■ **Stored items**

━━━━━━━━━━━━━━━━

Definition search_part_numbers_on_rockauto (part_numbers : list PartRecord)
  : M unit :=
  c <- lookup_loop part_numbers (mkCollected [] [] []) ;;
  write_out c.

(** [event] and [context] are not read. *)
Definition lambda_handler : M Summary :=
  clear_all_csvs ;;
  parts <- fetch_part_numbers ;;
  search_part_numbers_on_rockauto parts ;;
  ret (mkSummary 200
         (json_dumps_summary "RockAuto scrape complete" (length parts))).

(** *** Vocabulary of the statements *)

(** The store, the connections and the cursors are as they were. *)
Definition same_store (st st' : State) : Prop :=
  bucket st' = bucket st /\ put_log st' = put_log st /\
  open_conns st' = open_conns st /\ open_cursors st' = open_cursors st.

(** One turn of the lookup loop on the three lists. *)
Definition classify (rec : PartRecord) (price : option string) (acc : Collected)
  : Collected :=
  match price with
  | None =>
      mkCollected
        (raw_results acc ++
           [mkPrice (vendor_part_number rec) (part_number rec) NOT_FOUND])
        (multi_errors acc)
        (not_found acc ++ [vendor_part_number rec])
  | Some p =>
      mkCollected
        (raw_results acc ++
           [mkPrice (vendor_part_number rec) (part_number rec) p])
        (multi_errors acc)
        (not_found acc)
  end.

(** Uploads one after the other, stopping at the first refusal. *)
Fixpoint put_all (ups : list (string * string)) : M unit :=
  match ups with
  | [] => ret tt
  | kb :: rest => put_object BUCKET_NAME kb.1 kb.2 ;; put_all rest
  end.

━━━━━━━━━━━━━━━━

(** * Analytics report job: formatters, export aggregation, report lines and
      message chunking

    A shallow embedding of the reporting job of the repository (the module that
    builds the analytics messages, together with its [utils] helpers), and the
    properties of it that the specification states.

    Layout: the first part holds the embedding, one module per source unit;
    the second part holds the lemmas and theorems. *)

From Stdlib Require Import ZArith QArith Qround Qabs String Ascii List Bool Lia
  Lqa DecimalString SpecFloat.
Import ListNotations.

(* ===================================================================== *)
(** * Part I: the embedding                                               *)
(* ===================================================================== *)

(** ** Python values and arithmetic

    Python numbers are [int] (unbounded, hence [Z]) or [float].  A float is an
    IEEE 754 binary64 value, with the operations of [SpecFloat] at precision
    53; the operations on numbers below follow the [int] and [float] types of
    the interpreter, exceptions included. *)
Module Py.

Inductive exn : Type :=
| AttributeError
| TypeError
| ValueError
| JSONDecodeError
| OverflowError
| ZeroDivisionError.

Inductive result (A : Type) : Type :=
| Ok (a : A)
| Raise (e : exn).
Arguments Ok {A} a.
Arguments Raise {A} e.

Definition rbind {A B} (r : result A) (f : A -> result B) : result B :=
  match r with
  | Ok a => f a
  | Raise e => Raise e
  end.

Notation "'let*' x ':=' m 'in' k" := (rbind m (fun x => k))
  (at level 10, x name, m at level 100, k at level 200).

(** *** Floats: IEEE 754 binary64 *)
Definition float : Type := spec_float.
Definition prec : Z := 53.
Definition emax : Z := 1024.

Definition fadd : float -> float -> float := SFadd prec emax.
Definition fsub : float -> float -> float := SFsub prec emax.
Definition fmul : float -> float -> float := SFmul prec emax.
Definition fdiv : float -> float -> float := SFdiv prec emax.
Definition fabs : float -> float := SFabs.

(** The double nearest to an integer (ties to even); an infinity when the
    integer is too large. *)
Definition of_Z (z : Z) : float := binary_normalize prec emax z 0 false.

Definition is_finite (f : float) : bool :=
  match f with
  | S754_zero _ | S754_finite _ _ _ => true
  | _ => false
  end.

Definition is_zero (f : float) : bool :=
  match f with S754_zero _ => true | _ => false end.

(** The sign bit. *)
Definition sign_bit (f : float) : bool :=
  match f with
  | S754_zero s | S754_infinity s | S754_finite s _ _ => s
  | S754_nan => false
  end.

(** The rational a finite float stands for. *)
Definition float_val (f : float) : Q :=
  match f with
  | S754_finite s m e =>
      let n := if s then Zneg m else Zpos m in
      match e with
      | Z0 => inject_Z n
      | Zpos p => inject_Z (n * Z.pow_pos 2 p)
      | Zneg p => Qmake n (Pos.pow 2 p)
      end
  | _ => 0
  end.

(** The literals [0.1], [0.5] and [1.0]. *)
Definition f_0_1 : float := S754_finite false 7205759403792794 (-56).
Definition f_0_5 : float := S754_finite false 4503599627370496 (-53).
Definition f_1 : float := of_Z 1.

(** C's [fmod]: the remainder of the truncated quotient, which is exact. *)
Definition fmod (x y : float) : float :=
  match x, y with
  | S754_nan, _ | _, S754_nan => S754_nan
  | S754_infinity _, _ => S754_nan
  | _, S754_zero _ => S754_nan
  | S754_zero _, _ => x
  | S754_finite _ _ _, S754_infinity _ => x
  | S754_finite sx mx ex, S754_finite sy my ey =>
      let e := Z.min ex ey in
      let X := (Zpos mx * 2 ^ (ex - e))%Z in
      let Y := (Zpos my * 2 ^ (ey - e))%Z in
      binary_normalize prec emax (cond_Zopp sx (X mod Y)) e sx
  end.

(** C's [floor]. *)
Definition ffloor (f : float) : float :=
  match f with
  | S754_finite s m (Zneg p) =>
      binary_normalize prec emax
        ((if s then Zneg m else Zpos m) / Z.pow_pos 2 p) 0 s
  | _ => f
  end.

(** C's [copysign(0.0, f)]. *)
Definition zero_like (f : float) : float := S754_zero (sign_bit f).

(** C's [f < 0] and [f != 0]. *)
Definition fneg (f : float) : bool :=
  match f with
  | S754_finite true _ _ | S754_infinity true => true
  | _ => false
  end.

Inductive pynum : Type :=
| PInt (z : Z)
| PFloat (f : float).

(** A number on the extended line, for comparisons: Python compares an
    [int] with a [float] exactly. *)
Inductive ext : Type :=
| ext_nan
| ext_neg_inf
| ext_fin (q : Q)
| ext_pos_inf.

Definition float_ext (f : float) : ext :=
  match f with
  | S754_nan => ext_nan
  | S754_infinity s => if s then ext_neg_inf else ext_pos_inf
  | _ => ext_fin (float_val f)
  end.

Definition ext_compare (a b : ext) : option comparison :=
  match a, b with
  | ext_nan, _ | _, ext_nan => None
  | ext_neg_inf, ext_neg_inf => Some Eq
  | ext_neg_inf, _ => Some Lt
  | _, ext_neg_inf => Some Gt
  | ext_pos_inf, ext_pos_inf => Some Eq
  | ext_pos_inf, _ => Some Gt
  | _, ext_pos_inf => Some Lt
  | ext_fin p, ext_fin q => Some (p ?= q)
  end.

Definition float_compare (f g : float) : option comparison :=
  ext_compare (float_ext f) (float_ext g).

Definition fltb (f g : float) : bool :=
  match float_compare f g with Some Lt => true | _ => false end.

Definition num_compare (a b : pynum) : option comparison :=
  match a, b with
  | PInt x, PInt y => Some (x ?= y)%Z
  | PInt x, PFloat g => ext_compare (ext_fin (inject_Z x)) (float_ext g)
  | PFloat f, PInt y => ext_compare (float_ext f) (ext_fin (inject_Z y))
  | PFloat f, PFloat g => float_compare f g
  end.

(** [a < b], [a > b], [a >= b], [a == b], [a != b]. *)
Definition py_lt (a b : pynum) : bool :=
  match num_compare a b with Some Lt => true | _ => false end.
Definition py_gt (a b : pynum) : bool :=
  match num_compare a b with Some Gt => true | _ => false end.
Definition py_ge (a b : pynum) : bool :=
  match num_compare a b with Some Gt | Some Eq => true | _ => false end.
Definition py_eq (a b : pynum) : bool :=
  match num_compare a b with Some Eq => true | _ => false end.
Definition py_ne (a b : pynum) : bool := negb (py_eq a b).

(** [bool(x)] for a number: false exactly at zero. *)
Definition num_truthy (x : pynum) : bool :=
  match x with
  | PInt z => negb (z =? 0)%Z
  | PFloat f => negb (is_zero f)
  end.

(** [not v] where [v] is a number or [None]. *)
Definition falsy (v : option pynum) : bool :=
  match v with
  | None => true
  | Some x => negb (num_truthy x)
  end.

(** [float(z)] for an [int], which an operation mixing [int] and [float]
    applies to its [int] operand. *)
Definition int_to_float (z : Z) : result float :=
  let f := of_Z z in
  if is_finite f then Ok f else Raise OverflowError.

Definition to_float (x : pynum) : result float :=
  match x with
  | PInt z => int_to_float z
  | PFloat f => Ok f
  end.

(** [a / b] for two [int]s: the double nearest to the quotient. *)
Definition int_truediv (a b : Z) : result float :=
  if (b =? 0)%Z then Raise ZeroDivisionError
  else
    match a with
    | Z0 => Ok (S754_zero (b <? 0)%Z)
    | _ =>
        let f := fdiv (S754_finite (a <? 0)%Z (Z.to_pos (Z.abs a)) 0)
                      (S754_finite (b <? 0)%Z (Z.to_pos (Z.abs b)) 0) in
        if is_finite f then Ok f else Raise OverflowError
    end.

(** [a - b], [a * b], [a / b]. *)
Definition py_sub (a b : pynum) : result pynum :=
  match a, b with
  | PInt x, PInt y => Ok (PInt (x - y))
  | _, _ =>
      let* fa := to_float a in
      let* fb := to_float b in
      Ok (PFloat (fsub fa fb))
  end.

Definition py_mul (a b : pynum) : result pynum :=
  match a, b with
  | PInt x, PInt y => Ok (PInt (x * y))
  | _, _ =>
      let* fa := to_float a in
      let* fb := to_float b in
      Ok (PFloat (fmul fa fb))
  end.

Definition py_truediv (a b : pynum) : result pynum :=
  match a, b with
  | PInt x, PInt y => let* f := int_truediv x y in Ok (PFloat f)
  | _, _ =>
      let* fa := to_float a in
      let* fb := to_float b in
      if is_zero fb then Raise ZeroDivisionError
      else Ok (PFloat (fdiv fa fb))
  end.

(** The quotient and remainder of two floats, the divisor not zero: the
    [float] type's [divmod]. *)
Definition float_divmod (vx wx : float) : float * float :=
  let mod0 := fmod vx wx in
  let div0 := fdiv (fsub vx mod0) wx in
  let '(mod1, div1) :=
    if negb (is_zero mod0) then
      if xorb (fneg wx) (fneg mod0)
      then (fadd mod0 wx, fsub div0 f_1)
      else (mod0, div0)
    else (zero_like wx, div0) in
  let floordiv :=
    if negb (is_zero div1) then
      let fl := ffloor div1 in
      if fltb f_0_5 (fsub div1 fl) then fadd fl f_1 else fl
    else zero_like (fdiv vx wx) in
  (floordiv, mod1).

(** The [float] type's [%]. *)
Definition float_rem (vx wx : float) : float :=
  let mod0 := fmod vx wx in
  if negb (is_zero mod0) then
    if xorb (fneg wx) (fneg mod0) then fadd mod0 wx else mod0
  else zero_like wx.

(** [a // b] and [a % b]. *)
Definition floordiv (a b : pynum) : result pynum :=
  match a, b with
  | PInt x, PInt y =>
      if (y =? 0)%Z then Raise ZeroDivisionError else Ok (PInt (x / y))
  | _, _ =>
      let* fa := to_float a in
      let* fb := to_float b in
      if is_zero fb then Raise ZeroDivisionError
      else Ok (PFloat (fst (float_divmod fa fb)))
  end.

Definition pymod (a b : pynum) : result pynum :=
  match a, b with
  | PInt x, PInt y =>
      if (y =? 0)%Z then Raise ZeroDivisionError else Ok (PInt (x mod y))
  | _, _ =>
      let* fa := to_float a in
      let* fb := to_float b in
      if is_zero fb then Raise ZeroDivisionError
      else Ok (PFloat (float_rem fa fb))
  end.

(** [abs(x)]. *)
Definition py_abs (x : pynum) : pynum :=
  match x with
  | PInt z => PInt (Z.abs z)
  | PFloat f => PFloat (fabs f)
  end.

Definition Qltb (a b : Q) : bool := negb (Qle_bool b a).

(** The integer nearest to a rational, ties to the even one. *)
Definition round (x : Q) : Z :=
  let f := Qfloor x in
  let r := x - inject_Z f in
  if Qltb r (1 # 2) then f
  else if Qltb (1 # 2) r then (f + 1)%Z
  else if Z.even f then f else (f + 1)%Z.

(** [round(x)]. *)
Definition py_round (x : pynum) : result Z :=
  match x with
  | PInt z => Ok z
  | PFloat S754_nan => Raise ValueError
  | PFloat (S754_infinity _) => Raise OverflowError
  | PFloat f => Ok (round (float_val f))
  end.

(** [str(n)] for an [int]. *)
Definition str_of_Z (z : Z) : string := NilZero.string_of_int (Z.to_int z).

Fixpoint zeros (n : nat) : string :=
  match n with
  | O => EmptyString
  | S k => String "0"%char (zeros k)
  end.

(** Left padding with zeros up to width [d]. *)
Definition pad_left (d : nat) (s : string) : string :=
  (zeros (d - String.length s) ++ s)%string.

━━━━━━━━━━━━━━━━

■ **EXERCISE**
Every line above from the line with "(** [round(x)]. *)" to the line with "O => EmptyString", inclusive, must be returned exactly; no other line belongs in the reply.

■ **SOLUTION FOR THIS PROBLEM**
(** [round(x)]. *)
Definition py_round (x : pynum) : result Z :=
  match x with
  | PInt z => Ok z
  | PFloat S754_nan => Raise ValueError
  | PFloat (S754_infinity _) => Raise OverflowError
  | PFloat f => Ok (round (float_val f))
  end.

(** [str(n)] for an [int]. *)
Definition str_of_Z (z : Z) : string := NilZero.string_of_int (Z.to_int z).

Fixpoint zeros (n : nat) : string :=
  match n with
  | O => EmptyString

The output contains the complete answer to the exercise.